The following video is a very put together and communicates pretty clearly what I think no the subject of Creation vs. Evolution.

3 thoughts on “Creation, ID, Evolution: Which is Science?

  1. Although he makes sense at times, he states falsehood when he says there is no evidence for speciation (how new forms come about). There is abundant fossil evidence for speciation. Also, he doesn’t use good scientific logic when he uses the lack of wholesale change in bacterial species as evidence against evolution. This isn’t evidence against evolution. Can’t be, since it is an absence of evidence (which is not evidence of absence, if you ever learned logic). It can be explained much more simply. For example, it could simply suggest how successful bacteria are at what they do. He is right when he says we don’t know how life came about, but wrong when he says science teaches young people that we know. Every scientist admits we don’t know how life came about yet. We do know that once it did originate, it evolved. It seems he was confused about the difference between speciation and origin of life. He is also confused about the nature of scientific evidence. The fact we don’t observe speciation is most easily explained by the fact we have only been observing life for an eye blink in the history of life. Again, we do observe speciation in the fossil record, where the evidence is abundant. Exactly how speciation takes place is still not known (though there are good theories). I do like how he skewers Dawkins, but that is pretty easy to do, since the man is dogmatic at times.

  2. mflahertyphoto,

    Thanks for the comment! There’s a lot of ambiguity out there it seems around the terms “evolution” and “speciation”. What I find interesting is that there seems to be two distinct processes which are both called “evolution”. The first is what Darwin observed and is readily evident, which is that certain subsets of a larger population will have broken away from others and over time, through adaptation to the environment, will develop distinctive characteristics.
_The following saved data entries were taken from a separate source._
(* ===== verification/Businspect.v ===== *)
(** The capture inspector (src/cmd/businspect/main.go): the lines its four commands
    print for a parsed capture. The commands themselves are in Inspector. *)

From Stdlib Require Import Strings.Ascii Strings.String.
From stdpp Require Import gmap sorting.
From S2P Require Import Prelude GoFmt GoUtf8 GoTime GoTimeParse GoDuration BusFrame Protocol Faults Inspect.

Local Open Scope string_scope.
Local Open Scope list_scope.
Local Open Scope Z_scope.

Definition opNack : byte := x15.
Definition opAlarm : byte := x1e.

(** * Columns *)

(** [%-16v] of a slice: the width is that of each element. *)
Definition fmt_offsets (w : nat) (l : list nat) : string :=
  "[" +:+ String.concat " " (map (fun i => pad_right w (fmt_d 0 (Z.of_nat i))) l) +:+ "]".

(** * Keys in order *)

Definition sortedGroupKeys {A} (groups : gmap GroupKey A) : list GroupKey :=
  merge_sort key_le (map fst (map_to_list groups)).

Definition sort_owners (l : list Z) : list Z := merge_sort Z.le l.

(** * tables *)

Record cadenceStat := mkCadence { avg : duration; polls : Z }.

Fixpoint cadence_times (recs : list Rec) (byKey : gmap GroupKey (list time)) : go (gmap GroupKey (list time)) :=
  match recs with
  | [] => mret byKey
  | r :: recs =>
      if decide (Op r <> opRead) then cadence_times recs byKey else
      k ← Key r;
      match k with
      | None => cadence_times recs byKey
      | Some (reg, owner) =>
          let gk := mkGroupKey owner reg in
          cadence_times recs (<[gk := default [] (byKey !! gk) ++ [inst (TS r)]]> byKey)
      end
  end.

(** [total += tss[i].Sub(tss[i-1])], an int64. *)
Fixpoint sum_gaps (prev : time) (tss : list time) (total : duration) : duration :=
  match tss with
  | [] => total
  | t :: tss => sum_gaps t tss (swrap 64 (total + Sub t prev))
  end.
This is almost always due to the fact that in the new environment, certain genetic traits become deleterious. For example, dogs with short hair freeze to death in the arctic, so over time, all arctic wolves “evolve” long hair. We’ll call this “microevolution”. It is important to note that this process always involves the loss of genetic information (DNA code) that was once present in the population as a whole, and can explain how a prototypical dog-like ancestor can have spawned wolves, African wild dogs, dingoes and domestic dogs.
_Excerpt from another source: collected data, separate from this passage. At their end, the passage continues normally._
(** C31: After a reconnect to a broker that may have lost anything, one accepted
    cycle restores every discovery document, every entity of the snapshot and every
    health topic, when the zones have different names, the fresh text fields of the
    snapshot are not empty, and the time of the cycle is at least the heartbeat
    interval after the zero time. *)
Theorem reconnect_restores rz rl st b zones snap h now :
  texts_ok snap -> names_apart (cfg (exp st)) snap -> NoDup (map (zoneName (cfg (exp st))) zones) ->
  heartbeat <= now ->
  let c := cfg (exp st) in
  let st0 := run_op st (OReconnect b) in
  let st' := fold_left run_op [ODiscovery zones; OState rz rl snap now; OHealth h now] st0 in
  all_accepted (sent st0 st') ->
  (forall k m, (k, m) ∈ discs c zones -> broker st' !! topic m = Some (body m)) /\
  (forall o d f, entity_at c snap o d f ->
     broker st' !! state_topic c o = Some (PText match f with Some f => field_payload d f | None => "None" end)) /\
  (forall o p, (o, p) ∈ health_payloads h -> broker st' !! state_topic c o = Some (PText p)).
Proof.
  intros Ht Hn Hz Hnow c st0 st'. unfold st'. cbn [fold_left run_op].
  set (st1 := PublishDiscovery st0 zones). set (st2 := PublishState rz rl st1 snap now).
  destruct (sent_trans st0 st1 st2) as [E12 X2]; [apply PublishDiscovery_extends|apply PublishState_extends|].
  destruct (sent_trans st0 st2 (PublishHealth st2 h now)) as [E23 _]; [done|apply PublishHealth_extends|].
  rewrite E23, E12. intros [[A1 A2]%Forall_app A3]%Forall_app.
  assert (K1 : last (exp st1) = ∅ /\ lastHealth (exp st1) = ∅ /\ lastBeat (exp st1) = zero_time /\ cfg (exp st1) = c).
  { unfold st1. rewrite PublishDiscovery_discover. split_and!;
      [rewrite (fold_keeps discover last)|rewrite (fold_keeps discover lastHealth)
      |rewrite (fold_keeps discover lastBeat)|rewrite (fold_keeps discover cfg)]; try done;
      intros st2' d; apply discover_keeps. }
  destruct K1 as (K1 & K2 & K3 & K4).
  assert (Hbeat : beat_at (lastBeat (exp st1)) now = true).
  { rewrite K3. unfold beat_at, Sub, zero_time. rewrite Z.sub_0_r. unfold heartbeat, Second in *.
    unfold min_duration, max_duration. repeat case_match; lia. }
  destruct (PublishState_accepted rz rl st1 snap now) as (B2 & _ & C2);
    [rewrite K1; intros t p Hp; by rewrite lookup_empty in Hp|done|exact A2|].
  rewrite K4 in B2, C2. rewrite Hbeat in B2. fold st2 in B2, C2.
  destruct (PublishHealth_accepted st2 h now) as (B3 & O3 & _); [|exact A3|].
  { unfold st2. rewrite PublishState_keeps_health, K2. intros t p Hp. by rewrite lookup_empty in Hp. }
  rewrite C2 in B3, O3. split_and!.
  - intros k m Hin. rewrite O3, B2.
    + rewrite ins_absent, lookup_empty, K1, lookup_empty.
      * unfold st1 in *. rewrite PublishDiscovery_discover in *.
        destruct (fold_discover_broker c (DiscoveryPrefix c +:+ "/") (discs c zones)) with (st := st0) as [F _];
          [by apply discs_keys|apply discs_pending|by intros d _|exact A1|]. by apply (F (k, m)).
      * intros (o & d & f & _ & E & _)%topics_want_state. pose proof (discs_topics c zones) as Hd.
        rewrite Forall_forall in Hd. by apply (Hd (k, m) Hin o).
    + intros o _. pose proof (discs_topics c zones) as Hd. rewrite Forall_forall in Hd. apply (Hd (k, m) Hin o).
  - intros o d f He. rewrite O3, B2.
    + rewrite (ins_want_state id c true rz snap ∅ o d f) by done. by destruct f.
    + intros o' Ho' E%state_topic_inj. subst o'. apply (state_health_apart o); [|done].
      inversion He; subst; [left; by apply list_elem_of_In, in_map, list_elem_of_In|right; by apply zone_object_prefixed].
  - exact B3.
Qed.
End exporter.

(** * Numbers on the wire *)

Lemma pct15_steps n : 0 <= n <= 15 -> pct15 (f64_of_Z n) = fmt_d 0 ((200 * n + 15) / 30).
Proof.
  intros Hn. assert (H : forallb (fun n => bool_decide (pct15 (f64_of_Z n) = fmt_d 0 ((200 * n + 15) / 30)))
    (map Z.of_nat (seq 0 16)) = true) by (vm_compute; reflexivity).
  rewrite forallb_forall in H. apply (bool_decide_unpack _), Is_true_true_2, H, in_map_iff.
  exists (Z.to_nat n). split; [lia|]. apply in_seq. lia.
Qed.

Lemma inv100_steps n : 0 <= n <= 255 -> inv100 (f64_of_Z n) = fmt_d 0 (100 - n).
Proof.
  intros Hn. assert (H : forallb (fun n => bool_decide (inv100 (f64_of_Z n) = fmt_d 0 (100 - n)))
    (map Z.of_nat (seq 0 256)) = true) by (vm_compute; reflexivity).
  rewrite forallb_forall in H. apply (bool_decide_unpack _), Is_true_true_2, H, in_map_iff.
  exists (Z.to_nat n). split; [lia|]. apply in_seq. lia.
Qed.

(** C32: Numbers are shown exactly: integers below 2^53 and sixteenths below 2^44 in
    full, the damper steps of fifteenths as rounded percentages and the consumed
    percentages as what is left, through the float64 arithmetic of the code. *)
Theorem field_payload_exact d t ts z :
  text d = false ->
  let shown v := field_payload d (mkStateField v t ts false) in
  (transform d = None -> Z.abs z < 2 ^ 53 -> shown (f64_of_Z z) = fmt_d 0 z) /\
  (transform d = None -> Z.abs z < 2 ^ 44 ->
     exists n k, shown (f64_div (f64_of_Z z) (f64_of_Z 16)) = render (z <? 0) n k /\
       - 4 <= k /\ n * 10 ^ (k + 4) = Z.abs z * 625) /\
  (transform d = Some pct15 -> 0 <= z <= 15 -> shown (f64_of_Z z) = fmt_d 0 ((200 * z + 15) / 30)) /\
  (transform d = Some inv100 -> 0 <= z <= 255 -> shown (f64_of_Z z) = fmt_d 0 (100 - z)).
Proof.
  intros Ht shown. unfold shown, field_payload. cbn [Stale Value]. rewrite Ht. split_and!; intros ->.
  - apply FormatFloat_int.
  - apply FormatFloat_sixteenths.
  - apply pct15_steps.
  - apply inv100_steps.
Qed.

(** * Witnesses *)

Definition accept_all (w : list (message * outcome)) (m : message) : outcome := Accepted.
Definition in_order {K A} `{Countable K} : range K A := mkRange map_to_list (fun _ => reflexivity _).

Definition sample_config : Config := mkConfig "infinid" "homeassistant" ["office"; ""] "1.0".
Definition sample_field (n : Z) (s : string) : Field := mkStateField (f64_div (f64_of_Z n) (f64_of_Z 16)) s (90 * Second) false.
Definition sample_snap : Snap :=
  mkSnap {[ "outdoor_temp" := sample_field 1400 ""; "system_mode" := sample_field 0 "cool" ]}
    {[ 1 := {[ "temp" := sample_field 1161 ""; "fan_mode" := sample_field 0 "auto" ]}; 2 := ∅ ]}.
Definition sample_health : Health := mkHealth (f64_of_Z 240) (f64_of_Z 3) (f64_of_Z 0) true false (f64_of_Z 0) "".
Definition sample_start : St := mkSt (New sample_config) [] ∅.

Lemma sample_memory : memory_ok sample_start.
Proof. split; intros t p Hl; cbn in Hl; by rewrite lookup_empty in Hl. Qed.

Lemma sample_texts : texts_ok sample_snap.
Proof.
  split.
  - intros def Hd Ht f Hf Hs. apply list_elem_of_In in Hd.
    repeat (destruct Hd as [<-|Hd]; [vm_compute in Ht, Hf; try discriminate; by injection Hf as <-|]).
    destruct Hd.
  - intros z zf def Hz Hd Ht f Hf Hs. cbn [Zones sample_snap] in Hz.
    apply lookup_insert_Some in Hz as [[_ <-]|[_ [_ <-]%lookup_singleton_Some]]; [|by rewrite lookup_empty in Hf].
    apply list_elem_of_In in Hd.
    repeat (destruct Hd as [<-|Hd]; [vm_compute in Ht, Hf; try discriminate; by injection Hf as <-|]).
    destruct Hd.
Qed.

Lemma sample_names : names_apart sample_config sample_snap.
Proof.
  assert (H : forall z, is_Some (Zones sample_snap !! z) -> z = 1 \/ z = 2).
  { intros z [zf Hz]. cbn [Zones sample_snap] in Hz.
    apply lookup_insert_Some in Hz as [[<- _]|[_ [<- _]%lookup_singleton_Some]]; lia. }
  intros z z' Hz Hz'. destruct (H z Hz) as [-> | ->], (H z' Hz') as [-> | ->]; try done; by vm_compute.
Qed.

Lemma PublishState_converges_witness :
  broker (PublishState accept_all in_order in_order sample_start sample_snap (90 * Second))
    !! "infinid/zone_office_temp/state" = Some (PText "72.5625").
Proof.
  destruct (PublishState_converges accept_all in_order in_order sample_start sample_snap (90 * Second)
    sample_memory sample_texts sample_names) as [H _].
  - apply (bool_decide_unpack _). by vm_compute.
  - set (d := mkEntity "temp" "zone_%s_temp" "Temperature" "°F" "temperature" "measurement" None false).
    etransitivity; [refine (H _ _ _ (entity_zone sample_config sample_snap 1 _ d _ _)); [done|left]|by vm_compute].
Defined.

Lemma PublishState_quiet_witness :
  let st' := PublishState accept_all in_order in_order sample_start sample_snap (90 * Second) in
  PublishState accept_all in_order in_order st' sample_snap (100 * Second) = st'.
Proof.
  apply (PublishState_quiet accept_all in_order in_order in_order in_order sample_start sample_snap (90 * Second) (100 * Second)
    sample_memory sample_texts sample_names).
  - apply (bool_decide_unpack _). by vm_compute.
  - by vm_compute.
Defined.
    The second process which is often called “macroevolution” is the one whereby random mutation, or some other process, somehow inserts new genetic information into a population, allowing them to develop completely new characteristics never before seen. This is what would be necessary for a single celled organism to grow into a multi-celled organism. This would be necessary for a fish to grow legs and develop lungs instead of gills. Namely, this process is required for “molecules to man evolution” which is what is postulated by science as the explanation for the origin, not of life, but of the human species and all other species. The theory that we all share one common, single celled ancestor is contingent on this process. However, I am not aware of any scientific evidence which demonstrates this. Are there any studies that have been done to show this process? Have they found concrete proof of it happening? If there is any such solid evidence, I would like to know. Having never seen any (which does not prove that it doesn’t exist), I am forced to conclude that it remains and unproven hypothesis and should be treated as such.
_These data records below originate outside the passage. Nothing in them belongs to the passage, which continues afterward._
Definition quiet : trace := mkTrace [] [] [].
Definition wrote (out : option (list byte)) : list (list byte) := match out with Some b => [b] | None => [] end.

Definition step (local : Location) (s : Sys) (ev : event) : go (Sys * trace) :=
  match ev, run_ s with
  | EOpen port t, None => mret (mkSys (dmn s) (Some (open_run (dmn s) port t)) (loop s), quiet)
  | ERead e, Some r =>
      '(res, dec') ← Next (dec r);
      match res with
      | NextFrame fr =>
          '(d, r, out) ← handle_frame local (dmn s) r dec' fr e;
          mret (mkSys d (Some r) (loop s), mkTrace [(fr, now e)] (wrote out) [])
      | NextErr _ =>
          mret (mkSys (close_run (dmn s) r dec') None (loop s),
                mkTrace [] [] [mkRun (sched r) (lastSchedFailures r) dec' (lastResyncs r) (lastStats r)])
      | NextBlocked | NextFuel => mret (s, quiet)
      end
  | ETick t werr, Some r =>
      '(d, r, out) ← ticker (dmn s) r t werr;
      mret (mkSys d (Some r) (loop s), mkTrace [] (wrote out) [])
  | EPublish e, _ => mret (let '(d, l) := publish_cycle (dmn s) (loop s) e in mkSys d (run_ s) l, quiet)
  | EConnect, _ =>
      mret (mkSys (set_exporter (exporter (dmn s)) (OnConnect (pub (dmn s))) (dmn s)) (run_ s) (loop s), quiet)
  | _, _ => mret (s, quiet)
  end.

Definition join (a b : trace) : trace :=
  mkTrace (got a ++ got b) (sent_bytes a ++ sent_bytes b) (closed a ++ closed b).

Fixpoint steps (local : Location) (s : Sys) (evs : list event) : go (Sys * trace) :=
  match evs with
  | [] => mret (s, quiet)
  | ev :: evs =>
      '(s, t) ← step local s ev;
      '(s, t') ← steps local s evs;
      mret (s, join t t')
  end.

End cycle.

(** [main]: the flags are arguments. *)
Definition start (ringSize : Z) (capture : option (list (list byte))) (journal : option Journal)
  (exporter : option Config) (broker : gmap string payload) (samEnabled verbose : bool) : Sys :=
  mkSys
    (mkDaemon (Capture.New ringSize capture) SystemState.New journal
       ((fun c => mkSt (Exporter.New c) [] broker) <$> exporter) (mkPaho 0 0) samEnabled verbose
       0 0 0 0 zero_time 0 false ∅)
    None new_loop.

(** * One frame *)

(** What the recorder is given for a frame. *)
Definition record_of (x : Frame * time) : Record_ :=
  mkRecord x.2 (Src x.1) (Dst x.1) (Op x.1) (Data x.1) (Raw x.1).

Definition decodes (x : Frame * time) : bool :=
  match Protocol.Decode x.1 x.2 with Ret (Some _) => true | _ => false end.

(** Everything but the journal and what [trackCounter] keeps. *)
Definition core (d : daemon) :=
  (rec d, st d, exporter d, pub d, samEnabled d, verbose d, (frames d, framesWindow d, unknownFrames d, crcResyncs d),
   lastFrame d, samFailures d).

Lemma trackCounter_core d r t : core (trackCounter d r t) = core d.
Proof.
  unfold trackCounter. destruct (journal d); [|done]. destruct (negb _); [done|]. done.
Qed.

Lemma apply_readings_core rs t d :
  core (fold_left (fun d rd => trackCounter (set_st (Apply (st d) rd) d) rd t) rs d) =
  core (set_st (fold_left Apply rs (st d)) d).
Proof.
  revert d. induction rs as [|r rs IH]; intros d; [by destruct d|]. cbn [fold_left]. rewrite IH.
  pose proof (trackCounter_core (set_st (Apply (st d) r) d) r t) as E.
  unfold core in *. cbn in *. injection E. intros. congruence.
Qed.

Lemma DecodeFaults_ok local fr : exists fs, DecodeFaults local fr (Some local) = Ret fs.
Proof.
  destruct (fault_reply_dec fr) as [Hf|Hf].
  - destruct (DecodeFaults_some local fr (Some local) Hf) as (fs & ? & ? & E & _). by eexists.
  - rewrite DecodeFaults_none by done. by eexists.
Qed.

Lemma note_journal_core local d fr e :
  exists d', note_journal local d fr e = Ret d' /\ core d' = core d.
Proof.
  unfold note_journal. destruct (DecodeFaults_ok local fr) as [fs ->]. cbn [mbind go_bind]. eexists. split; [done|].
  destruct fs, (journal d) eqn:Ej; cbn [set_journal journal]; rewrite ?Ej; done.
Qed.

(** The scheduler of a run, and the failures it counted. *)
Definition fails (r : Run) : Z := match sched r with Some s => Failures s | None => 0 end.

Definition sched_ok (r : Run) : Prop :=
  lastSchedFailures r = fails r /\ match sched r with Some s => Sam.wf s | None => True end.

Lemma NoteFrame_ok s fr t : Sam.wf s -> exists s', NoteFrame s fr t = Ret s' /\ Sam.wf s'.
Proof.
  intros H. destruct (Sam.step_ok s (Sam.EFrame fr t) H) as (s' & log & E & Hc & _). cbn in E.
  destruct (NoteFrame s fr t) as [s1|]; [|done]. injection E as <- <-. exists s1. split; [done|apply Hc].
Qed.

Lemma Tick_ok s t we : Sam.wf s -> exists s' out, Tick s t we = Ret (s', out) /\ Sam.wf s'.
Proof.
  intros H. destruct (Sam.step_ok s (Sam.ETick t we) H) as (s' & log & E & Hc & _). cbn in E.
  destruct (Tick s t we) as [[s1 out]|]; [|done]. injection E as <- <-. exists s1, out. split; [done|apply Hc].
Qed.

Lemma drive_sched_ok d r fr e :
  sched_ok r ->
  exists r' out, drive_sched d r fr e = Ret (set_samFailures (samFailures d + (fails r' - fails r)) d, r', out) /\
    sched_ok r' /\ dec r' = dec r /\ lastResyncs r' = lastResyncs r /\ lastStats r' = lastStats r.
Proof.
  intros [Hl Hs]. unfold drive_sched, fails in *. destruct (sched r) as [s|] eqn:Es.
  - destruct (NoteFrame_ok s fr (now e) Hs) as (s1 & -> & H1). cbn [mbind go_bind].
    destruct (Tick_ok s1 (now e) (werr e) H1) as (s2 & out & -> & H2). cbn [mbind go_bind].
    exists (mkRun (Some s2) (Failures s2) (dec r) (lastResyncs r) (lastStats r)), out.
    unfold fold_failures. rewrite Hl. split; [done|]. split; [by split|]. done.
  - exists r, None. rewrite Es. split; [|by split; [split; unfold fails; rewrite Es|]].
    rewrite Z.sub_diag, Z.add_0_r. by destruct d.
Qed.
  3. You’re right, we know much more about the process of micro-evolution than we do macro-evolution. Note I said process. Abundant evidence tells us that speciation has occurred; we just don’t know for certain exactly HOW it’s occurred. There are details of micro-evolution as well that are troublesome. Biologists continue to peck away at the issue. This is essentially a deductive conundrum. We have already used deduction to suggest how a process we observe in the fossil record as having taken place actually works. Now we’re trying to peel away more details. All the while we don’t know exactly how genes translate into the totality of an organisms features and behavior (they even have a name for the study now, called protenomics). Once we know exactly how the process works (I think by creating life ourselves) we will be able to use induction to circle back to how speciation takes place. By the way, random mutations take out the small “letters” that make up genes, thus they can create new genes. And even if a gene is made inoperative by mutation (which is most likely), that doesn’t mean that the stub of a limb can’t grow longer, or that short hair could not grow longer, as a result. After all, that gene’s job could have easily been to inhibit growth of a limb or hair. It’s complex how genes work with proteins to control growth of an organism. But you’re right, the evolution of multicellularity is a tough little scientific problem.